++++ Data provided ++++

(** C4: [validateForm] applies its four rules independently and reports
    every failing field in one mapping: each of the keys [amount], [date],
    [description] and [category] carries its message exactly when its own
    field fails its rule, whatever the other fields hold, and no other key
    is set.  In particular a missing (empty) amount, date or category and a
    description that is empty after trimming each put their key in the
    mapping, and a payload that passes the four rules gives the empty
    mapping, for which [validateForm] returns [true]. *)
Theorem validateForm_reports_every_failure (formData : FormData) :
  let newErrors := fst (validateForm formData) in
  (newErrors !! "amount"
     = if amountRejected formData then Some amountError else None)
  ∧ (newErrors !! "date"
     = if decide (form_date formData = "") then Some dateError else None)
  ∧ (newErrors !! "description"
     = if decide (JSString.trim (form_description formData) = "")
       then Some descriptionError else None)
  ∧ (newErrors !! "category"
     = if decide (form_category formData = "") then Some categoryError else None)
  ∧ (∀ k, k ∉ ["amount"; "date"; "description"; "category"] → newErrors !! k = None)
  ∧ (form_amount formData = "" → newErrors !! "amount" = Some amountError)
  ∧ (form_amount formData ≠ ""
     ∧ JSNumber.ltb (JSNumber.of_Z 0) (parseFloat (form_amount formData)) = true
     ∧ form_date formData ≠ ""
     ∧ JSString.trim (form_description formData) ≠ ""
     ∧ form_category formData ≠ ""
     → newErrors = ∅ ∧ snd (validateForm formData) = true).
Proof.
  intros newErrors.
  destruct (validateForm_lookup formData) as (Ha & Hd & Hs & Hc & Hk).
  fold newErrors in Ha, Hd, Hs, Hc, Hk.
  split_and!; try done.
  - intros E. rewrite Ha. unfold amountRejected. by rewrite E.
  - intros (Ea & Ep & Ed & Es & Ec).
    assert (newErrors = ∅) as E; [| split; [done | by apply validateForm_valid]].
    apply map_eq. intros k. rewrite lookup_empty.
    destruct (decide (k ∈ ["amount"; "date"; "description"; "category"])) as [Hin | Hin];
      [| by apply Hk].
    assert (amountRejected formData = false) as Er.
    { unfold amountRejected. apply truthy_nonempty in Ea as ->.
      by rewrite (ltb_zero_not_leb _ Ep). }
    rewrite !elem_of_cons in Hin.
    destruct Hin as [-> | [-> | [-> | [-> | Hin]]]].
    + by rewrite Ha, Er.
    + by rewrite Hd, decide_False.
    + by rewrite Hs, decide_False.
    + by rewrite Hc, decide_False.
    + by apply elem_of_nil in Hin.
Qed.

(** The test of the amount as [validateForm] applies it: the amount entry
    of the mapping is the error "Amount must be greater than 0" exactly
    when the amount field is empty or [parseFloat] reads from it a number
    below or equal to zero, whatever the other fields hold; the comparison
    [NaN <= 0] is false, so that a non-empty amount from which [parseFloat]
    reads no number slips through. *)
Lemma validateForm_amount (formData : FormData) :
  let entry := fst (validateForm formData) !! "amount" in
  (entry = Some amountError
   ↔ form_amount formData = ""
     ∨ JSNumber.leb (parseFloat (form_amount formData)) (JSNumber.of_Z 0) = true)
  ∧ (form_amount formData ≠ ""
     → parseFloat (form_amount formData) = JSNumber.NaN
     → entry = None).
Proof.
  intros entry.
  destruct (validateForm_lookup formData) as (Ha & _).
  fold entry in Ha. rewrite Ha. unfold amountRejected. split.
  - destruct (form_amount formData) as [| c r] eqn:E; cbn [JSString.truthy negb orb].
    + split; [by left | done].
    + destruct (JSNumber.leb _ _); split; try done.
      * by right.
      * by intros [? | ?].
  - intros Hne Hnan. apply truthy_nonempty in Hne as ->.
    by rewrite Hnan, leb_NaN.
Qed.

++++

[What is required]
Go through the entries above and pull out each line with "from" in it.

[Expected output]
    when the amount field is empty or [parseFloat] reads from it a number
    [NaN <= 0] is false, so that a non-empty amount from which [parseFloat]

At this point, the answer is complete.